→ Problem requirements
For this exercise, reproduce the entries below exactly, but only from the line containing "io_input_streaming : bool;" through the line containing "let* v := get_srv in here", both included.

→ Material provided
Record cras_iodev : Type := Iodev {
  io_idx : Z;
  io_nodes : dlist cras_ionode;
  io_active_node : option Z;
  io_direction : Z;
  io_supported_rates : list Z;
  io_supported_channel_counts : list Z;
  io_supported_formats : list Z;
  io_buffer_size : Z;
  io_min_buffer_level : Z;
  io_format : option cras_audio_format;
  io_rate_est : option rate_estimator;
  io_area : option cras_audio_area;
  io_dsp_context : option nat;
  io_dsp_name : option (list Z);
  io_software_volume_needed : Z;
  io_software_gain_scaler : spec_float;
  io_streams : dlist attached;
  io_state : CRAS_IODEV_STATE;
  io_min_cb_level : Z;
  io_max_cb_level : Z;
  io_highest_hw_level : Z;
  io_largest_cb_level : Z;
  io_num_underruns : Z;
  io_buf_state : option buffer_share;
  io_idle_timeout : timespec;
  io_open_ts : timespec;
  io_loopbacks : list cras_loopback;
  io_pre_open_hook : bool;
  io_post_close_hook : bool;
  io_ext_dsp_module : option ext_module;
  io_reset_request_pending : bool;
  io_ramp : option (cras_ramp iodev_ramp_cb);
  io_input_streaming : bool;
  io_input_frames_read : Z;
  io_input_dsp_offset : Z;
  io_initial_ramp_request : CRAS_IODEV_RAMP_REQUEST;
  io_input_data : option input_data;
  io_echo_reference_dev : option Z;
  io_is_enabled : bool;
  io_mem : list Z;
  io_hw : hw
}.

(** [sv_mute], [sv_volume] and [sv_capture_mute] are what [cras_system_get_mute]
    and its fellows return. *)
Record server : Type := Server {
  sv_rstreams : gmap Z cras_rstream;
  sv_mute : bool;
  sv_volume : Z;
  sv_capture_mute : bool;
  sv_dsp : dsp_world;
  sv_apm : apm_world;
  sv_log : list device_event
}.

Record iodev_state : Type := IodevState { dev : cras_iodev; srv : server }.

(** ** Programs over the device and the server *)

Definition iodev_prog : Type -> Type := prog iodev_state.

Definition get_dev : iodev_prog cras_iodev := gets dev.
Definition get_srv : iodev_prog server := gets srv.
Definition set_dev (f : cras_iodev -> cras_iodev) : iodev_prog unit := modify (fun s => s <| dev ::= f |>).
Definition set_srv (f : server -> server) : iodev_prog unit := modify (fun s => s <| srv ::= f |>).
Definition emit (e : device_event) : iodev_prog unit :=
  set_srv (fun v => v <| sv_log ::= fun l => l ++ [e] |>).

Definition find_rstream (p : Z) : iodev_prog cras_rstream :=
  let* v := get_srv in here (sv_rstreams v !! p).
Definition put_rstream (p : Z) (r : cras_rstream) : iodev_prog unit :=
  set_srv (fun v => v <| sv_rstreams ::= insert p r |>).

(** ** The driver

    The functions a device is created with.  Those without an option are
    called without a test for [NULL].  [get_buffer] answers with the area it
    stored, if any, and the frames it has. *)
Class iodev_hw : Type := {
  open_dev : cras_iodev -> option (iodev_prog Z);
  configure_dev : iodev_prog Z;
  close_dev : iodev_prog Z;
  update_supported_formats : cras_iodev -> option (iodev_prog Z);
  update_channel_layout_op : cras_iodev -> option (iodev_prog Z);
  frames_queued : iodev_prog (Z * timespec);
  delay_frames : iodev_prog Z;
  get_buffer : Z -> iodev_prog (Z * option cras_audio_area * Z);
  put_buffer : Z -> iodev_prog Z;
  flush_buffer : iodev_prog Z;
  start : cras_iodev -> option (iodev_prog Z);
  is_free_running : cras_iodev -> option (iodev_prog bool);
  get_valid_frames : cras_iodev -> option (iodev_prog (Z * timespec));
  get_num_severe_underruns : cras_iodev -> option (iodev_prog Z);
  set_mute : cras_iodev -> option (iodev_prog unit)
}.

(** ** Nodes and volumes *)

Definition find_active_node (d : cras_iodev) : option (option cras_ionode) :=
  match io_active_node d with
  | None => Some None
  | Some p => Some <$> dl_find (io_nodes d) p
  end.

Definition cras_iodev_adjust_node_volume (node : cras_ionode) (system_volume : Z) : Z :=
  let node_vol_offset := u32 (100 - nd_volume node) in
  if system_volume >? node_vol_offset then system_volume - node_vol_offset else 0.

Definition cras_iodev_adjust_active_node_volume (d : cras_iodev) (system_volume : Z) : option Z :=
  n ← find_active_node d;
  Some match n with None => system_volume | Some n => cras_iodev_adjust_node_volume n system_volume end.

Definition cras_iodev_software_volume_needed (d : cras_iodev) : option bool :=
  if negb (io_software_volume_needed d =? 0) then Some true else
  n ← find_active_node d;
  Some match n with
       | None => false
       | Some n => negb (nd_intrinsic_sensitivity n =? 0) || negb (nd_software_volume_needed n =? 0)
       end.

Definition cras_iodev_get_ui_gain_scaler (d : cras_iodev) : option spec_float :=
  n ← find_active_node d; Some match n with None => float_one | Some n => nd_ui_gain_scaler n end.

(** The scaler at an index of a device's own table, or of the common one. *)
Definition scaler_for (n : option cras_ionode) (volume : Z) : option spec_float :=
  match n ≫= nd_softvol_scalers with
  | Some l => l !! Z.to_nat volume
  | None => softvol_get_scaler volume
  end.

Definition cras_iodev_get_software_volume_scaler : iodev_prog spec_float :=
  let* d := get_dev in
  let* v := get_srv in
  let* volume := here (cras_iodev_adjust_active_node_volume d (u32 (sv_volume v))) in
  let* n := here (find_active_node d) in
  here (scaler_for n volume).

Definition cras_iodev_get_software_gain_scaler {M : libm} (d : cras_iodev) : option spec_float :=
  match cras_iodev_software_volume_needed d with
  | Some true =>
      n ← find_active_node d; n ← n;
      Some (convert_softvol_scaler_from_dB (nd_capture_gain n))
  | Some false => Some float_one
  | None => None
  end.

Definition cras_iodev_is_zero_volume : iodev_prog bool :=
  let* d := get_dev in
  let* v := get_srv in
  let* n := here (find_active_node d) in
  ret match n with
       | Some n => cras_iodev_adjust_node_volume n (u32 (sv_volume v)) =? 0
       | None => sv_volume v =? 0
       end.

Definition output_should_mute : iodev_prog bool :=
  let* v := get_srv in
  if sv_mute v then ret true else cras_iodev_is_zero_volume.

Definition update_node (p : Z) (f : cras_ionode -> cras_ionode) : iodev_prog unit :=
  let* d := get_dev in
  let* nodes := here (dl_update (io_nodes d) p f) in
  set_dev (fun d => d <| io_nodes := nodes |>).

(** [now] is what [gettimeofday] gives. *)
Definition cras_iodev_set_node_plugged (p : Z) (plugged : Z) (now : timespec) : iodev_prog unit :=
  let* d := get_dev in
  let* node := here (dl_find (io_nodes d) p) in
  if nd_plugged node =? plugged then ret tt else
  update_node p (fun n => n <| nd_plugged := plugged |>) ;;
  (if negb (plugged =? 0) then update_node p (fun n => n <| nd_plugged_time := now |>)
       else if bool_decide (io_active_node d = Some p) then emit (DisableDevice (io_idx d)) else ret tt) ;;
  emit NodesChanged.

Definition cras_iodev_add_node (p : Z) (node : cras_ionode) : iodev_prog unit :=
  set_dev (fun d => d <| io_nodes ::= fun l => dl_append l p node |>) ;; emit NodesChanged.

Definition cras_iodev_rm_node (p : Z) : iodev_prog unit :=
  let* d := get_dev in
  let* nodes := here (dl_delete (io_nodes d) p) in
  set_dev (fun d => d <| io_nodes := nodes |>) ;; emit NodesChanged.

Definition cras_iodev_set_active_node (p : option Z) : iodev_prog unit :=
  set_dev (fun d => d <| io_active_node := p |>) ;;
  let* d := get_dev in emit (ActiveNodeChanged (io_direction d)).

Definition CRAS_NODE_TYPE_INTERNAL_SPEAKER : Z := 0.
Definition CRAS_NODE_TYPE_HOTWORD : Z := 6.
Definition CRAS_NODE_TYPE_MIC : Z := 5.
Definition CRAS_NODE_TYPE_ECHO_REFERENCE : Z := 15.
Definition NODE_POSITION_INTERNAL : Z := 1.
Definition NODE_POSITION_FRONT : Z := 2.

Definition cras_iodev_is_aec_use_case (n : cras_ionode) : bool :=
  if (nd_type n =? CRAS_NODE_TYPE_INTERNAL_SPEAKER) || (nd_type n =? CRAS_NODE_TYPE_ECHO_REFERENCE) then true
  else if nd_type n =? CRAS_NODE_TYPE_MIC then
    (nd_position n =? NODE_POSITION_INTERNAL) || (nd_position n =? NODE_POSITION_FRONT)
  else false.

--

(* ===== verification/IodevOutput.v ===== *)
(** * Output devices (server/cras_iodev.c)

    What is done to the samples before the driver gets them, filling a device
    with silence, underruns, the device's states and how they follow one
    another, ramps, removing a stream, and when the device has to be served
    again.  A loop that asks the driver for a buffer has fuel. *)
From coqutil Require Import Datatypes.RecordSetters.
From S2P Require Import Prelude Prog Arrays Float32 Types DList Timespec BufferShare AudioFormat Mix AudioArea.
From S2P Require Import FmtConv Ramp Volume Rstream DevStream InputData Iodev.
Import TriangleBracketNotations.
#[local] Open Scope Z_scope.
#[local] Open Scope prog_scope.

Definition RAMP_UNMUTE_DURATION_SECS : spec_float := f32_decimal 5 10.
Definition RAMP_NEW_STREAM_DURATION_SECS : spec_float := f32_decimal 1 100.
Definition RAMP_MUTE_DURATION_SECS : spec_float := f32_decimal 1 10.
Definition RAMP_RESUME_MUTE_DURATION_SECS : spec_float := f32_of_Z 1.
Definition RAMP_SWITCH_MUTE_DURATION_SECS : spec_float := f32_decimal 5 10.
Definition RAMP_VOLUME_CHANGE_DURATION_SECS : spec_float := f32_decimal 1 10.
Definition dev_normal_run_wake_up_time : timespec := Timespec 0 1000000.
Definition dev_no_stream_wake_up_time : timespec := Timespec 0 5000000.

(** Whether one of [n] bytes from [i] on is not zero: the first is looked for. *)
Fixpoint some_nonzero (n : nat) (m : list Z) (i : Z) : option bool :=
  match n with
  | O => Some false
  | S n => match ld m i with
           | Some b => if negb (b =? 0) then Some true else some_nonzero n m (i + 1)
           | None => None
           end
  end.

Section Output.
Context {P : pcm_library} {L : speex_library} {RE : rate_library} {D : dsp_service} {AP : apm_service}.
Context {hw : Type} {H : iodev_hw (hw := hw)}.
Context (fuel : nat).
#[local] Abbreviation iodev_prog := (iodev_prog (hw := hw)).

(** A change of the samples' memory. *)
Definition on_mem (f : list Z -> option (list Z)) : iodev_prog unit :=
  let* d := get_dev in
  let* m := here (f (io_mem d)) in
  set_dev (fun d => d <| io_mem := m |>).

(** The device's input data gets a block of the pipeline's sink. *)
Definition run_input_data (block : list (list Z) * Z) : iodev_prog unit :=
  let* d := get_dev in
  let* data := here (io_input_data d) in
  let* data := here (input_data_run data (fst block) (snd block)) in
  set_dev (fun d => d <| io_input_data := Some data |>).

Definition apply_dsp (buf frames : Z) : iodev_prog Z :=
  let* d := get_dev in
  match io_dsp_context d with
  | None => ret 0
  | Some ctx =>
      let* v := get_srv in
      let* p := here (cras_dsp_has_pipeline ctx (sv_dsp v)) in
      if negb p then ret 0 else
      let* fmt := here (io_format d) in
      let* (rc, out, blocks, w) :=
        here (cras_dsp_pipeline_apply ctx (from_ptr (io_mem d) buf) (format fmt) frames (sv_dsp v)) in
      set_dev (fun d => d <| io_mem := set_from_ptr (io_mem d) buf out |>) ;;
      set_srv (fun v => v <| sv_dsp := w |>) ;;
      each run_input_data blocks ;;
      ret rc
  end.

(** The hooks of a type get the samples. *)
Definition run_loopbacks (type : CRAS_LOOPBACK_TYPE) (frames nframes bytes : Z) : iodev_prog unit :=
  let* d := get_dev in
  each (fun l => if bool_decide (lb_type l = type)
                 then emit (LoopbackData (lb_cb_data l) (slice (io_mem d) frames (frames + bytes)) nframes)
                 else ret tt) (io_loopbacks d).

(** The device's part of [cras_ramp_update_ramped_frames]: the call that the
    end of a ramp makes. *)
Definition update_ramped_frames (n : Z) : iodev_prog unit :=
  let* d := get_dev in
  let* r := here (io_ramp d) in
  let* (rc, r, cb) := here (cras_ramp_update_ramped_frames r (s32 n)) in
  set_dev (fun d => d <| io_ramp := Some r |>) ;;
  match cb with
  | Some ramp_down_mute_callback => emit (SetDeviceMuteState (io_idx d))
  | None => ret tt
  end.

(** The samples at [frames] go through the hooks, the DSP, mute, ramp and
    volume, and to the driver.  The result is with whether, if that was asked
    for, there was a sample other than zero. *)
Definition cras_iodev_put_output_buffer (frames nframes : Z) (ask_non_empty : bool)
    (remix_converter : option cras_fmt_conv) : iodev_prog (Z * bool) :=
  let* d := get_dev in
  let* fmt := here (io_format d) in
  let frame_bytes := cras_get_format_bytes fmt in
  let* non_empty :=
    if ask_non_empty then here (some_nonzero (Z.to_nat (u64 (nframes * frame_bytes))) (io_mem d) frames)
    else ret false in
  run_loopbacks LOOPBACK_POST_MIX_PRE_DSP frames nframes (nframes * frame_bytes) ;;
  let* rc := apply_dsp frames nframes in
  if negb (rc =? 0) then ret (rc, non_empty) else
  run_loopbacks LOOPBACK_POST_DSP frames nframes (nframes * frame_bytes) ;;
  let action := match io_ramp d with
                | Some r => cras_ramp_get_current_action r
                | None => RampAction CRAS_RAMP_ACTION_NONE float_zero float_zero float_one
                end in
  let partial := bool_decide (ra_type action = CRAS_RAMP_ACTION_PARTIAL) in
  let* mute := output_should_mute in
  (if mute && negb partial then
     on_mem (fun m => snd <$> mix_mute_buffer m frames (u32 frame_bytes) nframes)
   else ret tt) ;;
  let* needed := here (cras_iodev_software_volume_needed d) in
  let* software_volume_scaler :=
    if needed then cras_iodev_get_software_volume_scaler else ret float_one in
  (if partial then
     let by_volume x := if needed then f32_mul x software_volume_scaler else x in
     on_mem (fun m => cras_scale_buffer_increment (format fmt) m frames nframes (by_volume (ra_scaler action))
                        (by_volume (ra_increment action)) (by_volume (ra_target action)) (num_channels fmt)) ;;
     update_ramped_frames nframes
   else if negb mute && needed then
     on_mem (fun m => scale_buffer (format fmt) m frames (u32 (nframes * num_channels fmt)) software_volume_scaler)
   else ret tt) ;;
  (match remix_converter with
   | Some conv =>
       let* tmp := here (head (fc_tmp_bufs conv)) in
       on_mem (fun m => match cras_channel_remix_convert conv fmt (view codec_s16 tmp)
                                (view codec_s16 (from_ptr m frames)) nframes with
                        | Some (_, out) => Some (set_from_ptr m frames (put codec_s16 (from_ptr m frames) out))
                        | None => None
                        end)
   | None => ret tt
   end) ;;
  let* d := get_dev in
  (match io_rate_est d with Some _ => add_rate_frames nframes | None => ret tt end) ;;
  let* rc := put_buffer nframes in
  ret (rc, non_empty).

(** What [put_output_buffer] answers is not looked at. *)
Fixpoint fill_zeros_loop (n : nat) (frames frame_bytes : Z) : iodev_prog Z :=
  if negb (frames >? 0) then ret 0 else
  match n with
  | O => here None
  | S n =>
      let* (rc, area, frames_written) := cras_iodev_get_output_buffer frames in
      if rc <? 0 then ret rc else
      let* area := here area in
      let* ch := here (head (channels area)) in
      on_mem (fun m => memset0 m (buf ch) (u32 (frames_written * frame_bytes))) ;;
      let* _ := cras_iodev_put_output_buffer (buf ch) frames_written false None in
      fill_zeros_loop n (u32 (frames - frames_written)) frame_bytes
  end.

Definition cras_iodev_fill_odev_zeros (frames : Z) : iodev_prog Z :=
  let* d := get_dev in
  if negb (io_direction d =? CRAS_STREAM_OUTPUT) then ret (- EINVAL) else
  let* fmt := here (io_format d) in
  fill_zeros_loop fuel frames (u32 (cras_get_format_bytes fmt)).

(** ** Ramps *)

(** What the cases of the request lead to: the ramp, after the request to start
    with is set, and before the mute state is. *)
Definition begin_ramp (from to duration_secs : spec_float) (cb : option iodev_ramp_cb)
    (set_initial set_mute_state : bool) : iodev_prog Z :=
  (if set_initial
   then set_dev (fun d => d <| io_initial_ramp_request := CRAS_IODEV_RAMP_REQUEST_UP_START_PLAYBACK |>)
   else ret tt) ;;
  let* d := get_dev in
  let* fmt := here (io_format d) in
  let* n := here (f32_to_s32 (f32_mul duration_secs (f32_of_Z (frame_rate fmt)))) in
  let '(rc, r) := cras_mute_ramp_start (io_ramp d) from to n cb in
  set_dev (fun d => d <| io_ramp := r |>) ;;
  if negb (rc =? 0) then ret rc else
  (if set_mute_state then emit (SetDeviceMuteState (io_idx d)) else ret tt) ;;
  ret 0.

→ Result of the exercise
  io_input_streaming : bool;
  io_input_frames_read : Z;
  io_input_dsp_offset : Z;
  io_initial_ramp_request : CRAS_IODEV_RAMP_REQUEST;
  io_input_data : option input_data;
  io_echo_reference_dev : option Z;
  io_is_enabled : bool;
  io_mem : list Z;
  io_hw : hw
}.

(** [sv_mute], [sv_volume] and [sv_capture_mute] are what [cras_system_get_mute]
    and its fellows return. *)
Record server : Type := Server {
  sv_rstreams : gmap Z cras_rstream;
  sv_mute : bool;
  sv_volume : Z;
  sv_capture_mute : bool;
  sv_dsp : dsp_world;
  sv_apm : apm_world;
  sv_log : list device_event
}.

Record iodev_state : Type := IodevState { dev : cras_iodev; srv : server }.

(** ** Programs over the device and the server *)

Definition iodev_prog : Type -> Type := prog iodev_state.

Definition get_dev : iodev_prog cras_iodev := gets dev.
Definition get_srv : iodev_prog server := gets srv.
Definition set_dev (f : cras_iodev -> cras_iodev) : iodev_prog unit := modify (fun s => s <| dev ::= f |>).
Definition set_srv (f : server -> server) : iodev_prog unit := modify (fun s => s <| srv ::= f |>).
Definition emit (e : device_event) : iodev_prog unit :=
  set_srv (fun v => v <| sv_log ::= fun l => l ++ [e] |>).

Definition find_rstream (p : Z) : iodev_prog cras_rstream :=
  let* v := get_srv in here (sv_rstreams v !! p).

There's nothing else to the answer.